Going against the better judgement of my fishing pals, I am showing off this exciting and rather poorly known (until recently) sport. There were probably less than a dozen of us doing this 10 years ago.
Some spring silvers from the Tacoma Narrows. Drifting the shore and casting a "Springalian Wonder" -- a bunch of Crystal Flash and a black head with a little red floss. Fast retrieve.
A fall king (17 lbs) near Chamber's Creek. A candlefish tube fly and a fast sinking shooting head cast near a drop-off into about 60' depth. Very slow retrieve. Silvers are just silvers, but these are Salmon.

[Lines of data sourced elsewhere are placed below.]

(** A run in which no open claim crashes and nobody writes back to the waiting job. *)
Definition patient (l : qlabel) : Prop :=
  match l with LRollback _ => False | LSettle _ k => k <> i | _ => True end.

Lemma select_elders limit st k :
  waiting st -> elders_first st -> k ∈ claim_select limit st -> i ∈ claim_select limit st \/ k ∈ elders.
Proof.
  intros [(j & Hj & Hi & Hc & Hp) Hlk] [Hel _] Hk. unfold claim_select in *.
  set (l := merge_sort _ _) in *. set (n := Z.to_nat limit) in *.
  assert (Hjl : j ∈ l). { unfold l. rewrite merge_sort_Permutation. apply list_elem_of_filter. by rewrite Hi. }
  apply list_elem_of_fmap in Hk as (x & -> & Hx). rewrite <-(take_drop n l), elem_of_app in Hjl.
  destruct Hjl as [Hjl|Hjl]; [left; rewrite <-Hi; by apply list_elem_of_fmap_2|].
  destruct (decide (jb_id x = i)) as [E|Hne]; [left; rewrite <-E; by apply list_elem_of_fmap_2|]. right.
  assert (Hso : StronglySorted created_le l).
  { apply (StronglySorted_merge_sort created_le). }
  assert (Hxj : created_le x j).
  { rewrite <-(take_drop n l) in Hso. eapply StronglySorted_app_1_elem_of; [exact Hso|exact Hx|exact Hjl]. }
  assert (Hxl : x ∈ l). { rewrite <-(take_drop n l), elem_of_app. by left. }
  unfold l in Hxl. rewrite merge_sort_Permutation in Hxl. apply list_elem_of_filter in Hxl as [_ Hxl].
  apply Hel; [done..|]. unfold created_le in Hxj. lia.
Qed.

(** What a commit claims is paid for by the elders' credit and the strangers. *)
Lemma commit_claims ids w now jobs :
  Z.of_nat (List.length (claims_of ids (claim_update w ids now jobs))) = lcount (fun k => mem (jb_id k) ids) jobs.
Proof.
  unfold claims_of, claimed_rows, claim_update. rewrite length_map.
  induction jobs as [|k jobs IH]; [done|]. cbn [map]. rewrite filter_cons, lcount_cons, <-IH.
  assert (jb_id (if mem (jb_id k) ids then claim_row w now k else k) = jb_id k) as -> by (by destruct (mem (jb_id k) ids)).
  destruct (mem_spec (jb_id k) ids) as [Hm|Hm]; [rewrite decide_True by done|rewrite decide_False by done]; cbn [List.length]; lia.
Qed.

Lemma commit_credit ids w now jobs o o' :
  credit {| q_jobs := claim_update w ids now jobs; q_open := o' |} =
  credit {| q_jobs := jobs; q_open := o |} - lcount (fun k => mem (jb_id k) ids && mem (jb_id k) elders) jobs.
Proof.
  unfold credit, claim_update. cbn [q_jobs]. induction jobs as [|k jobs IH]; [done|].
  cbn [map lsum foldr]. unfold lsum in IH. rewrite lcount_cons. rewrite IH.
  destruct (mem (jb_id k) ids); cbn [jb_id jb_attempts claim_row andb]; destruct (mem (jb_id k) elders); lia.
Qed.

Lemma commit_strangers ids jobs :
  NoDup (map jb_id jobs) -> lcount (fun k => mem (jb_id k) ids && negb (mem (jb_id k) elders)) jobs <= lcount (fun k => negb (mem k elders)) ids.
Proof.
  intros Hnd. rewrite <-!lcount_filter. apply inj_le. rewrite <-(length_map jb_id).
  apply NoDup_incl_length.
  - by apply NoDup_ListNoDup, nodup_filter.
  - intros x Hx. apply in_map_iff in Hx as (k & <- & Hk). apply filter_In in Hk as [_ [Hm He]%andb_true_iff].
    apply filter_In. split; [|done]. by apply list_elem_of_In, mem_true.
Qed.

Lemma locked_mid jobs b tx a k :
  locked {| q_jobs := jobs; q_open := b ++ tx :: a |} k = true <-> k ∈ tx.2 \/ locked {| q_jobs := jobs; q_open := b ++ a |} k = true.
Proof. rewrite !locked_iff. cbn [q_open]. by rewrite locked_ids_mid, elem_of_app. Qed.

Lemma commit_claims_locked ids w now jobs j : j ∈ jobs -> jb_id j ∈ ids -> exists a, (jb_id j, a) ∈ claims_of ids (claim_update w ids now jobs).
Proof.
  intros Hj Hi. exists (jb_attempts j + 1). unfold claims_of, claimed_rows, claim_update. apply list_elem_of_fmap.
  exists (claim_row w now j). split; [done|]. apply list_elem_of_filter. split; [done|]. apply list_elem_of_fmap. exists j.
  by rewrite (proj2 (mem_true _ _) Hi).
Qed.

(** Once locked, a job is claimed when its claim commits. *)
Lemma locked_step st l st' cs :
  qstep st l st' -> qinv st cs -> patient l -> locked st i = true -> (exists a, (i, a) ∈ claims_in l) \/ locked st' i = true.
Proof.
  intros H Hinv Hp Hl. destruct H as [w limit st|w ids now jobs b a|w ids jobs b a|older c' now st|o k st Hk|k org now st Hk]; try done.
  - right. unfold locked in *. cbn [q_open existsb]. by rewrite Hl, orb_true_r.
  - destruct (qi_pending _ _ Hinv i) as (j & Hj & Hi & _); [by apply locked_iff|]. apply locked_mid in Hl as [Hl|Hl]; [|by right].
    left. rewrite <-Hi. apply commit_claims_locked; [done|]. by rewrite Hi.
  - by right.
  - by right.
  - by right.
Qed.

(** One step of the wait: the job is claimed, or locked by an open claim, or the
    claims the step made were paid for. *)
Lemma wait_step st l st' cs :
  qstep st l st' -> qinv st cs -> patient l -> waiting st -> elders_first st -> elders_first st' ->
  (exists a, (i, a) ∈ claims_in l) \/ locked st' i = true \/
  (waiting st' /\ Z.of_nat (List.length (claims_in l)) + credit st' + strangers st' <= credit st + strangers st).
Proof.
  intros H Hinv Hp Hw He He'. pose proof Hw as [(j & Hj & Hi & Hc & Hs) Hlk].
  destruct H as [w limit st|w ids now jobs b a|w ids jobs b a|older c' now st|o k st Hk|k org now st Hk]; cbn [claims_in List.length]; try done.
  - destruct (locked {| q_jobs := q_jobs st; q_open := (w, claim_select limit st) :: q_open st |} i) eqn:Hl; [by auto|]. do 2 right. split; [split; [by exists j|exact Hl]|].
    assert (strangers {| q_jobs := q_jobs st; q_open := (w, claim_select limit st) :: q_open st |} = strangers st) as ->; [|apply Z.eq_le_incl; by rewrite Z.add_0_l].
    unfold strangers, locked_ids. cbn [q_open map concat snd]. unfold lcount at 1. rewrite lsum_app. fold (locked_ids (q_open st)).
    fold (lcount (fun k => negb (mem k elders)) (claim_select limit st)). rewrite lcount_none; [done|]. intros x Hx.
    destruct (select_elders limit st x Hw He Hx) as [Hsel|Hel]; [|by rewrite (proj2 (mem_true _ _) Hel)].
    assert (locked {| q_jobs := q_jobs st; q_open := (w, claim_select limit st) :: q_open st |} i = true) as E; [|by rewrite Hl in E].
    unfold locked. cbn [q_open existsb snd]. by rewrite (proj2 (mem_true _ _) Hsel).
  - cbn [q_jobs] in Hj. destruct (decide (i ∈ ids)) as [Hin|Hin].
    { left. rewrite <-Hi. apply commit_claims_locked; [done|]. by rewrite Hi. }
    do 2 right. assert (Hlk' : locked {| q_jobs := claim_update w ids now jobs; q_open := b ++ a |} i = false).
    { apply not_true_is_false. intros E. rewrite <-not_true_iff_false in Hlk. apply Hlk, locked_mid. by right. }
    split; [split; [|exact Hlk']|].
    + exists j. split; [|done]. apply list_elem_of_fmap. exists j. split; [|done]. destruct (mem_spec (jb_id j) ids); [congruence|done].
    + rewrite commit_claims, (commit_credit ids w now jobs (b ++ (w, ids) :: a) (b ++ a)). unfold strangers. cbn [q_open].
      pose proof (commit_strangers ids jobs (qi_ids _ _ Hinv)) as Hstr.
      assert (lcount (fun k => negb (mem k elders)) (locked_ids (b ++ (w, ids) :: a)) =
              lcount (fun k => negb (mem k elders)) ids + lcount (fun k => negb (mem k elders)) (locked_ids (b ++ a))) as ->.
      { unfold lcount. rewrite <-lsum_app. apply lsum_perm, locked_ids_mid. }
      assert (lcount (fun k => mem (jb_id k) ids) jobs = lcount (fun k => mem (jb_id k) ids && mem (jb_id k) elders) jobs +
              lcount (fun k => mem (jb_id k) ids && negb (mem (jb_id k) elders)) jobs) as ->; [|lia].
      unfold lcount. rewrite <-lsum_plus. apply lsum_ext. intros k _. destruct (mem (jb_id k) ids), (mem (jb_id k) elders); done.
  - do 2 right. rewrite reap_jobs. split; [split; [|done]|].
    + exists j. destruct (reap_row_keeps older c' now j) as (_ & _ & E). split; [|done]. rewrite <-(E Hs). by apply list_elem_of_fmap_2.
    + apply Z.eq_le_incl. unfold credit, strangers. cbn [q_jobs q_open]. rewrite lsum_map. f_equal. cbn [Z.of_nat]. rewrite Z.add_0_l. apply lsum_ext.
      intros k _. by destruct (reap_row_keeps older c' now k) as (-> & -> & _).
  - do 2 right. cbn [patient] in Hp. split; [split; [|done]|].
    + exists j. split; [|done]. apply list_elem_of_fmap. exists j. split; [|done]. by rewrite (proj2 (Z.eqb_neq _ _)) by congruence.
    + apply Z.eq_le_incl. unfold credit, strangers, settle. cbn [q_jobs q_open]. rewrite lsum_map. f_equal. cbn [Z.of_nat]. rewrite Z.add_0_l. apply lsum_ext.
      intros x _. destruct (jb_id x =? k); [|done]. by destruct (settle_row_keeps o x) as [-> ->].
  - do 2 right. split; [split; [|done]|].
    + exists j. split; [apply elem_of_app; by left|done].
    + apply Z.eq_le_incl. unfold credit, strangers. cbn [q_jobs q_open]. rewrite lsum_snoc. cbn [jb_id Z.of_nat].
      destruct (mem_spec k elders) as [Hm|_]; [|lia]. destruct (proj2 He k Hm) as (x & Hx & E). specialize (Hk x Hx). lia.
Qed.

Another Chamber's Creek king. This time at low tide in about three feet of water among the eel grass and sight fishing. A small green and red beach fly was placed in front of three fish. Like usual, the small one took it. These fish are all taken from a boat. You have to be able to chase these kings or loose your gear. Eight weight rig with nine foot long 12 lb. steelhead leaders and about 4 feet of tippet. A fast sinking shooting head and a running line of Cortland 333 floating line for 4 weight and a low cost Cortland 1000 rod. I can cast the larger tube fly about 80' with this setup.
Can't see it too well, but this is a chum from near John's Creek by Shelton. This was done in waders and using a slime line (Bonefish line) and a Dean River Lantern. These beasts are murder on equipment!
Nothing like a nice flat smooth boat deck to keep your line from fouling. Next best is to spool into a big plastic bucket or rectangular tub.